■ What needs to be done:
Every record must be restated exactly as written.

■ Collected data:
Lemma schedule_spec k s :
  alarm_posted s = false -> room_for 1 s ->
  exists s', schedule now_at k s = Ok (tt, s') /\ timers s' = timers s /\ first s' = first s /\
    softtim_mutex s' = softtim_mutex s /\ (reads s < reads s')%nat /\
    programmed s' k (reads s) (S (reads s)) /\ exists late, delivers (evs s) (evs s') (late_entries (priority s) late).
Proof.
  intros Hp Hroom. unfold schedule. erewrite bind_ok by apply time_ok. mrun.
  set (r := if i32 _ >? 0 then _ else _).
  assert (r = if i32 (alarm k - u32 (now_at (reads s))) >? 0
              then i32 (alarm k - u32 (now_at (reads s))) / 65536 else 0) as Hr.
  { subst r. by rewrite shiftr_16. }
  cbn [remainder set_remainder]. destruct (Z.eqb_spec r 0) as [H0|H0]; cbn [mwhen].
  2:{ eexists. split; [done|]. split_and!; [done|done|done|simpl; lia| |].
      - split; [done|]. cbn. intros ?. contradiction.
      - exists false. apply delivers_nil. }
  mrun. cbn [alarm_posted set_compare set_remainder set_reads]. rewrite Hp.
  erewrite bind_ok by apply time_ok. mrun.
  cbn [alarm_posted set_reads set_alarm_flags negb]. rewrite andb_true_r.
  cbn [reads set_reads set_alarm_flags set_compare set_remainder].
  destruct (Z.ltb_spec (i32 (alarm k - u32 (now_at (S (reads s))))) 1) as [Hlt|Hge]; cbn [mwhen].
  - match goal with |- context [(post ?q ?e ?a ≫= _) ?s1] =>
      destruct (post_ok 0 q e a s1 Hroom) as (e' & Ep & _ & Hq) end.
    erewrite bind_ok by exact Ep. eexists. split; [done|].
    split_and!; [done|done|done|simpl; lia| |exists true; exact Hq].
    split; [done|]. intros _. split_and!; [done|cbn; apply land_65535|].
    intros _. destruct (Hroom (priority s)) as (l & Hl & _). exists l.
    etrans; [exact (Hq _ _ Hl)|]. unfold only. by rewrite decide_True.
  - eexists. split; [done|]. split_and!; [done|done|done|simpl; lia| |exists false; apply delivers_nil].
    split; [done|]. intros _. split_and!; [done|cbn; apply land_65535|]. lia.
Qed.

Lemma due_off B T (k : soft_timer H) now :
  off B k < 2147483648 -> 2 <= now - B <= T -> T < 2147483648 ->
  soft_timer_a_is_before_b (u32 (alarm k + 2)) (u32 now) = bool_decide (off B k + 2 < now - B).
Proof.
  unfold off, soft_timer_a_is_before_b. intros H1 H2 H3.
  assert (i32 (u32 now - u32 (alarm k + 2)) = now - B - (u32 (alarm k - B) + 2)) as -> by mlia.
  rewrite Z.gtb_ltb. destruct (Z.ltb_spec 0 (now - B - (u32 (alarm k - B) + 2)));
    destruct (bool_decide_reflect (u32 (alarm k - B) + 2 < now - B)); (done || lia).
Qed.

(** What [process] leaves: no alarm overdue at reading [n], and the hardware
    programmed for the first one. *)
Definition settled B s ys (n : nat) : Prop :=
  Forall (λ l, now_at n - B <= key B (timers s) l + 2) ys /\
  match head ys with
  | None => True
  | Some l => exists k, timers s !! l = Some k /\ programmed s k (S n) (S (S n))
  end.

(** The timers fired were due at the reading that fired them. *)
Definition fired_due B (e : loc * Z * nat) : Prop :=
  let '(_, a, n) := e in u32 (a - B) + 2 < now_at n - B.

■ Answer to the exercise:
Lemma schedule_spec k s :
  alarm_posted s = false -> room_for 1 s ->
  exists s', schedule now_at k s = Ok (tt, s') /\ timers s' = timers s /\ first s' = first s /\
    softtim_mutex s' = softtim_mutex s /\ (reads s < reads s')%nat /\
    programmed s' k (reads s) (S (reads s)) /\ exists late, delivers (evs s) (evs s') (late_entries (priority s) late).
Proof.
  intros Hp Hroom. unfold schedule. erewrite bind_ok by apply time_ok. mrun.
  set (r := if i32 _ >? 0 then _ else _).
  assert (r = if i32 (alarm k - u32 (now_at (reads s))) >? 0
              then i32 (alarm k - u32 (now_at (reads s))) / 65536 else 0) as Hr.
  { subst r. by rewrite shiftr_16. }
  cbn [remainder set_remainder]. destruct (Z.eqb_spec r 0) as [H0|H0]; cbn [mwhen].
  2:{ eexists. split; [done|]. split_and!; [done|done|done|simpl; lia| |].
      - split; [done|]. cbn. intros ?. contradiction.
      - exists false. apply delivers_nil. }
  mrun. cbn [alarm_posted set_compare set_remainder set_reads]. rewrite Hp.
  erewrite bind_ok by apply time_ok. mrun.
  cbn [alarm_posted set_reads set_alarm_flags negb]. rewrite andb_true_r.
  cbn [reads set_reads set_alarm_flags set_compare set_remainder].
  destruct (Z.ltb_spec (i32 (alarm k - u32 (now_at (S (reads s))))) 1) as [Hlt|Hge]; cbn [mwhen].
  - match goal with |- context [(post ?q ?e ?a ≫= _) ?s1] =>
      destruct (post_ok 0 q e a s1 Hroom) as (e' & Ep & _ & Hq) end.
    erewrite bind_ok by exact Ep. eexists. split; [done|].
    split_and!; [done|done|done|simpl; lia| |exists true; exact Hq].
    split; [done|]. intros _. split_and!; [done|cbn; apply land_65535|].
    intros _. destruct (Hroom (priority s)) as (l & Hl & _). exists l.
    etrans; [exact (Hq _ _ Hl)|]. unfold only. by rewrite decide_True.
  - eexists. split; [done|]. split_and!; [done|done|done|simpl; lia| |exists false; apply delivers_nil].
    split; [done|]. intros _. split_and!; [done|cbn; apply land_65535|]. lia.
Qed.

Lemma due_off B T (k : soft_timer H) now :
  off B k < 2147483648 -> 2 <= now - B <= T -> T < 2147483648 ->
  soft_timer_a_is_before_b (u32 (alarm k + 2)) (u32 now) = bool_decide (off B k + 2 < now - B).
Proof.
  unfold off, soft_timer_a_is_before_b. intros H1 H2 H3.
  assert (i32 (u32 now - u32 (alarm k + 2)) = now - B - (u32 (alarm k - B) + 2)) as -> by mlia.
  rewrite Z.gtb_ltb. destruct (Z.ltb_spec 0 (now - B - (u32 (alarm k - B) + 2)));
    destruct (bool_decide_reflect (u32 (alarm k - B) + 2 < now - B)); (done || lia).
Qed.

(** What [process] leaves: no alarm overdue at reading [n], and the hardware
    programmed for the first one. *)
Definition settled B s ys (n : nat) : Prop :=
  Forall (λ l, now_at n - B <= key B (timers s) l + 2) ys /\
  match head ys with
  | None => True
  | Some l => exists k, timers s !! l = Some k /\ programmed s k (S n) (S (S n))
  end.

(** The timers fired were due at the reading that fired them. *)
Definition fired_due B (e : loc * Z * nat) : Prop :=
  let '(_, a, n) := e in u32 (a - B) + 2 < now_at n - B.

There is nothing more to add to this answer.